By Joseph Ax and Richard Cowan
(Reuters) – Joe Biden is facing fresh calls to choose a black woman for his running mate amid rising racial tensions after this week’s videotaped killing of an unarmed black man by a white Minneapolis police officer.
Biden, the presumptive Democratic nominee to take on President Donald Trump in the Nov. 3 election, has promised to pick a woman. Several black candidates are on the short list, including Senator Kamala Harris, former Georgia gubernatorial hopeful Stacey Abrams and Representative Val Demings.
The death of George Floyd in Minneapolis, which has led to raging protests there and elsewhere, is the latest in a string of U.S. incidents involving unarmed black men, including the shooting of a jogger in Georgia in February and numerous high-profile police killings that gave rise to the Black Lives Matter movement.
Some African-American leaders and activists said a black woman on the ticket would help demonstrate to black voters, a crucial component of the Democratic base, that Biden is committed to addressing issues like criminal justice reform and police misconduct.
Several said choosing Senator Amy Klobuchar, a former White House rival also being vetted by Biden’s team, would have the opposite effect, however.
Klobuchar, a white moderate like Biden, previously served as the top prosecutor for the Minnesota county that includes Minneapolis, where Floyd died on Monday after a white officer knelt on his neck for several minutes as Floyd said he could not breathe.
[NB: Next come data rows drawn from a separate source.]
(** X16. A click with a key, when no valid entry is stored and the
    response holds well-formed articles of which at least one has a title:
    the page shows the request, the success message with the number of
    articles that have a title, that number as total, the number of them
    whose polarity is above [0.1] as positive and the number of them whose
    polarity is below [-0.1] as negative; the rows are stored. *)
Theorem page_shows_counts (now : Q) (secret typed query : string)
    (cache : gmap (string * string) cache_entry)
    (m : gmap string pyval) (l : list pyval) :
  let key := api_key_secret secret typed in
  let titled := filter has_title l in
  key <> "" ->
  (forall entry, cache !! (key, query) = Some entry ->
                 (stored_at entry + ttl <= now)%Q) ->
  network now (request_url key query) = Ok (PDict m) ->
  m !! "articles" = Some (PList l) ->
  Forall (fun a => well_formed a = true) l ->
  titled <> [] ->
  run_page now secret typed query true cache
  = (None,
     [Event (HttpGet (request_url key query));
      Success (" Successfully analyzed " +:+ nat_str (length titled)
               +:+ " articles for '" +:+ query +:+ "'!");
      Metric TotalArticles (length titled);
      Metric PositiveArticles
        (length (filter (fun a => has_title a
                           && PyFloat.gt (polarity a) PyFloat.lit_0_1) l));
      Metric NegativeArticles
        (length (filter (fun a => has_title a
                           && PyFloat.lt (polarity a) (SFopp PyFloat.lit_0_1))
                   l))],
     <[(key, query) := CacheEntry now (row <$> titled) []]> cache).
Proof.
  intros key titled Hkey Hstale Hnet Hart Hwf Htitled.
  rewrite (page_miss now secret typed query cache Hkey Hstale). fold key.
  rewrite (run_on_articles _ _ _ _ _ _ _ Hnet Hart Hwf). fold titled.
  assert (Hl : l <> []) by (intros ->; apply Htitled; reflexivity).
  destruct l as [|a0 l0]; [contradiction |]. cbn [app fmap list_fmap].
  rewrite <- (count_label_rows "Positive"
                (fun p => PyFloat.gt p PyFloat.lit_0_1) (a0 :: l0)
                sentiment_positive_gt).
  rewrite <- (count_label_rows "Negative"
                (fun p => PyFloat.lt p (SFopp PyFloat.lit_0_1)) (a0 :: l0)
                sentiment_negative_lt).
  fold titled. unfold show_rows.
  destruct titled as [|a1 t1] eqn:Ht; [contradiction |].
  rewrite <- Ht. rewrite !length_fmap.
  destruct (row <$> titled) as [|r rs] eqn:Hrows;
    [rewrite Ht in Hrows; discriminate Hrows |].
  reflexivity.
Qed.

End PageFacts.

Section PageOutcomes.

Variable network : Q -> string -> res pyval.
Variable polarity_of : string -> spec_float.
Variable str_other : pyval -> string.

Local Abbreviation run_page := (page network polarity_of str_other).

Local Abbreviation could_not :=
  (Event (Error "Could not retrieve or analyze news. Check your API key or query.")).
(** * jrpc2go: a JSON-RPC 2.0 dispatcher, embedded in Rocq

    The development follows the Go package file by file:
    - [errors.go]: the error catalogue ([Error], [newError], [NewError]);
    - [jrpc2go.go]: [Request], [Response], [ParseParams], [WithContext],
      [newResponse] and the request decoder [parseMethodRequest];
    - the manager file: [ManagerBuilder], [Manager], [Handle], [execMethod].

    Go strings and byte slices are [string] (a list of 8-bit characters),
    integers and durations are [Z], maps are [gmap], pointers that may be
    nil are [option], and a panic is the [Panic] outcome of the [outcome]
    monad.  What the package takes from its environment (the standard JSON
    decoder, the handlers, the scheduler) is described in the sections that
    introduce it. *)

From Stdlib Require Import ZArith String Ascii List Bool Lia.
From stdpp Require Import base tactics option list strings gmap.

Set Warnings "-register-all".

Local Open Scope string_scope.
Local Open Scope list_scope.
Local Open Scope Z_scope.

(** ** Panics *)

(** A Go call either returns or panics.  [outcome] is the error monad the
    embedding threads through every function that can dereference a nil
    pointer or calls [panic]. *)
Inductive outcome (A : Type) : Type :=
| Ret (a : A)
| Panic (msg : string).
Arguments Ret {A} a.
Arguments Panic {A} msg.

#[global] Instance outcome_ret : MRet outcome := fun A a => Ret a.
#[global] Instance outcome_bind : MBind outcome := fun A B f m =>
  match m with
  | Ret a => f a
  | Panic msg => Panic msg
  end.

(** Dereferencing a pointer: nil panics. *)
Definition deref {A} (p : option A) : outcome A :=
  match p with
  | Some a => Ret a
  | None => Panic "invalid memory address or nil pointer dereference"
  end.

Definition returns {A} (o : outcome A) : Prop := exists a, o = Ret a.

(** ** JSON documents and Go values *)

(** The documents the encoder produces.  [JRaw] is a [json.RawMessage]:
    JSON text that is carried through as it was received. *)
Inductive json : Type :=
| JNull
| JBool (b : bool)
| JNum (n : Z)
| JFloat (lit : string)
| JStr (s : string)
| JRaw (raw : string)
| JArr (l : list json)
| JObj (fields : list (string * json)).

(** A Go [error] value: its [Error()] text and what the encoder makes of it. *)
Record goerror : Type := GoError { err_text : string; err_json : json }.

(** A value of type [interface{}]: nil, a Go error, or any other value, which
    the package only ever hands to the JSON encoder and is therefore
    represented by its JSON image. *)
Inductive any : Type :=
| Nil
| Val (j : json)
| Err (e : goerror).

Definition is_nil (v : any) : bool :=
  match v with Nil => true | _ => false end.

(** ** errors.go *)

Definition ErrorCode : Type := Z.

Record Error : Type := mkError {
  Code : ErrorCode;
  Message : string;
  Data : any
}.

Definition errCodeParseError : ErrorCode := -32700.
Definition errCodeInvalidRequest : ErrorCode := -32600.
Definition errCodeMethodNotFound : ErrorCode := -32601.
Definition errCodeInvalidParams : ErrorCode := -32602.
Definition ErrCodeInternal : ErrorCode := -32603.
Definition errCodeInvalidRPCVersion : ErrorCode := -32001.
Definition errCodeExecutionTimeout : ErrorCode := -32002.

(** The [switch] of [newError]: the canonical text of a catalogue code; any
    other code leaves the message empty. *)
Definition newError_message (code : ErrorCode) : string :=
  if code =? errCodeParseError then "Parse error"
  else if code =? errCodeInvalidRequest then "Invalid Request"
  else if code =? errCodeMethodNotFound then "Method not found"
  else if code =? errCodeInvalidParams then "Invalid method parameter(s)"
  else if code =? ErrCodeInternal then "Internal error"
  else if code =? errCodeInvalidRPCVersion then "JSON RPC Version must be 2.0"
  else if code =? errCodeExecutionTimeout then "Method execution timeout"
  else "".

Definition newError (code : ErrorCode) (data : any) : Error :=
  {| Code := code; Message := newError_message code; Data := data |}.

Definition NewError (code : ErrorCode) (message : string) : Error :=
  {| Code := code; Message := message; Data := Nil |}.

(** ** jrpc2go.go: the message model *)

Definition version : string := "2.0".
Definition jsonArrayCharCode : Z := 91.

Definition Time : Type := Z.
Definition Duration : Type := Z.
Definition Second : Duration := 1000000000.

(** [context.Context], reduced to what the dispatcher observes of it: the
    instant at which [Done()] is closed, if ever. *)
Record Ctx : Type := mkCtx { done_at : option Time }.

Definition Background : Ctx := {| done_at := None |}.

(** [context.WithTimeout(parent, d)] called at instant [now]: the child is
    done at [now + d] or when the parent is, whichever comes first. *)
Definition WithTimeout (parent : Ctx) (now : Time) (d : Duration) : Ctx :=
  {| done_at := Some (match done_at parent with
                      | None => now + d
                      | Some p => Z.min p (now + d)
                      end) |}.

Definition RawMessage : Type := string.
(** * mimi: the Gemini session hook (examples/gemini_hook.py)

    A shallow embedding of the script: the Protocol Fetcher
    [get_memory_protocol], the Session Hook [configure_session_hook] and
    the body run when the script is started directly ([main]), together
    with the small part of Python they rely on: dictionaries with string keys, [str] formatting inside an
    f-string, [print], [subprocess.run] and [try]/[except] with class
    matching. *)

From Stdlib Require Import ZArith Ascii String.
From stdpp Require Import gmap strings list.

Local Open Scope Z_scope.

(** ** Python values stored in a configuration record *)

(** The values a configuration record holds in this development: [None],
    the two booleans and strings, the values whose [str] always succeeds
    and is fixed by the language.  Numbers and nested containers are left
    out: the text of a float depends on its binary representation, and
    CPython refuses to convert an [int] of more than 4300 digits
    ([ValueError]), so that formatting one can raise. *)
Inductive value :=
  | VNone
  | VBool (b : bool)
  | VStr (s : string).

(** The line feed character and the separator the hook inserts. *)
Definition LF : string := String (Ascii.ascii_of_nat 10) EmptyString.
Definition blank_line : string := LF +:+ LF.

(** [str(v)], which is also what [f"{v}"] produces for these types. *)
Definition py_str (v : value) : string :=
  match v with
  | VNone => "None"
  | VBool true => "True"
  | VBool false => "False"
  | VStr s => s
  end.

(** Truth value of a string in a condition: only [''] is false. *)
Definition truthy (s : string) : bool :=
  match s with
  | EmptyString => false
  | String _ _ => true
  end.

(** A configuration record: a [dict] with string keys. *)
Abbreviation dict := (gmap string value).

(** [d.get(key, default)] *)
Definition dict_get (d : dict) (key : string) (default : value) : value :=
  match d !! key with
  | Some v => v
  | None => default
  end.

(** ** Exceptions and their classes *)

(** The part of the exception hierarchy that matters to the two handlers of
    [get_memory_protocol], and [Derived] for any further class declared as
    a subclass of one already there. *)
Inductive pyclass :=
  | C_BaseException
  | C_Exception
  | C_KeyboardInterrupt
  | C_SystemExit
  | C_OSError
  | C_FileNotFoundError
  | C_PermissionError
  | C_ValueError
  | C_UnicodeError
  | C_UnicodeDecodeError
  | C_MemoryError
  | C_SubprocessError
  | C_CalledProcessError
  | C_TimeoutExpired
  | Derived (name : string) (parent : pyclass).

Global Instance pyclass_eq_dec : EqDecision pyclass.
Proof. solve_decision. Defined.

(** The classes a class inherits from, nearest first, itself included. *)
Fixpoint mro (c : pyclass) : list pyclass :=
  c ::
  match c with
  | C_BaseException => []
  | C_Exception | C_KeyboardInterrupt | C_SystemExit => [C_BaseException]
  | C_OSError | C_ValueError | C_MemoryError | C_SubprocessError =>
      [C_Exception; C_BaseException]
  | C_FileNotFoundError | C_PermissionError =>
      [C_OSError; C_Exception; C_BaseException]
  | C_UnicodeError => [C_ValueError; C_Exception; C_BaseException]
  | C_UnicodeDecodeError =>
      [C_UnicodeError; C_ValueError; C_Exception; C_BaseException]
  | C_CalledProcessError | C_TimeoutExpired =>
      [C_SubprocessError; C_Exception; C_BaseException]
  | Derived _ parent => mro parent
  end.

Definition issubclass (c d : pyclass) : bool := bool_decide (d ∈ mro c).

(** An exception object.  [CalledProcessError] keeps the attributes
    [subprocess.run] gives it; any other exception is its class and its
    message. *)
Inductive exn :=
  | CalledProcessError (returncode : Z) (cmd : list string)
                       (output stderr : string)
  | Raised (cls : pyclass) (msg : string).

Definition class_of (e : exn) : pyclass :=
  match e with
  | CalledProcessError _ _ _ _ => C_CalledProcessError
  | Raised cls _ => cls
  end.

Definition isinstance (e : exn) (c : pyclass) : bool :=
  issubclass (class_of e) c.

(** ** The world: child processes and the console *)

(** What one [subprocess.run(cmd, capture_output=True, text=True, ...)] call
    meets: the child runs to completion, with its exit status and its two
    streams as decoded text, or the call raises before any status is looked
    at (the executable is missing, permission is denied, the output cannot
    be decoded, ...). *)
Inductive child_behaviour :=
  | Exits (status : Z) (out err : string)
  | Fails (e : exn).

(** One line written by [print].  [Fmt prefix e] is [f"{prefix}{e}"]: the
    text of [str(e)] is not spelled out. *)
Inductive line :=
  | Lit (s : string)
  | Fmt (prefix : string) (e : exn).

Record world := World {
  children : nat -> child_behaviour;  (* what the n-th run call meets *)
  runs : list (list string);          (* argv of every run call so far *)
  console : list line                 (* standard output so far *)
}.

(** ** Computations that may raise *)

Inductive result (A : Type) :=
  | Ok (a : A)
  | Raise (e : exn).
Arguments Ok {A} a.
Arguments Raise {A} e.

Definition M (A : Type) : Type := world -> result A * world.

Global Instance M_ret : MRet M := fun A a w => (Ok a, w).

Global Instance M_bind : MBind M := fun A B f m w =>
  match m w with
  | (Ok a, w') => f a w'
  | (Raise e, w') => (Raise e, w')
  end.

(** [try: body / except c1 as e: h1 / except c2 as e: h2 ...]: the first
    clause whose class the exception is an instance of handles it; with no
    such clause the exception goes on. *)
Definition try_except {A} (body : M A)
    (handlers : list (pyclass * (exn -> M A))) : M A :=
  fun w =>
    match body w with
    | (Ok a, w') => (Ok a, w')
    | (Raise e, w') =>
        match List.find (fun h => isinstance e h.1) handlers with
        | Some h => h.2 e w'
        | None => (Raise e, w')
        end
    end.

(** [print(l)] *)
Definition print (l : line) : M unit :=
  fun w => (Ok tt, World (children w) (runs w) (console w ++ [l])).

(** [KeyError], below [LookupError] in the hierarchy. *)
Definition C_KeyError : pyclass :=
  Derived "KeyError" (Derived "LookupError" C_Exception).

(** [d[key]]: a missing key raises [KeyError(key)]. *)
Definition dict_getitem (d : dict) (key : string) : M value :=
  fun w =>
    match d !! key with
    | Some v => (Ok v, w)
    | None => (Raise (Raised C_KeyError key), w)
    end.

(** ** subprocess.run *)

Record CompletedProcess := {
  args : list string;
  returncode : Z;
  stdout : string;
  stderr : string
}.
Some black advocates said on Friday that Klobuchar’s record on police misconduct was disqualifying.
“Amy Klobuchar is an absolute no-go,” said Keith Williams, the chairman of the Democratic Party Black Caucus in Michigan, a battleground state Biden hopes to win back after Trump’s 2016 victory there. “A black woman would give him an instant boost.”
Representative James Clyburn, the third-ranking Democrat in the House of Representatives, told reporters that while he respected the senator and thought she was qualified, “This is very tough timing for Amy Klobuchar.”
Klobuchar on Friday declined to withdraw from consideration, saying she trusted Biden to make the right decision.
The officer charged on Friday with killing Floyd, Derek Chauvin, was involved in a fatal shooting in 2006, when Klobuchar was county attorney. The senator said on MSNBC that reports she declined to prosecute him were “a lie” because the decision was made by her successor after her election to the Senate.
Biden, who served eight years as vice president for Barack Obama, the country’s first black president, saw his faltering campaign resuscitated in February in South Carolina, where he drew wide support from black voters after Clyburn’s endorsement.
Biden faced a barrage of criticism last week for saying on a black radio show that anyone who can’t choose between him and Trump “ain’t black.” Biden quickly apologized.
Black activists, elected officials and donors interviewed by Reuters were divided on whether the race of Biden’s running mate matters as much as her support for meaningful policing and criminal justice reform.
“Representation matters, it’s critical, but representation alone isn’t sufficient,” said Maurice Mitchell, the national director of the progressive Working Families Party.
Harris, a former district attorney and California attorney general, and Demings, Orlando’s former chief of police, both have law enforcement backgrounds that could raise concerns among activists.
“It’s going to be challenging to put a law enforcement person on the ticket with him,” said Steve Phillips, a prominent black Democratic donor, noting that young black activists have expressed skepticism about Harris’ record on criminal justice.
Representative Cedric Richmond, the former chairman of the Congressional Black Caucus and a prominent Biden backer, said there is one overriding consideration in choosing a vice presidential choice: “Making sure Donald Trump is not the president come January 20 of next year.”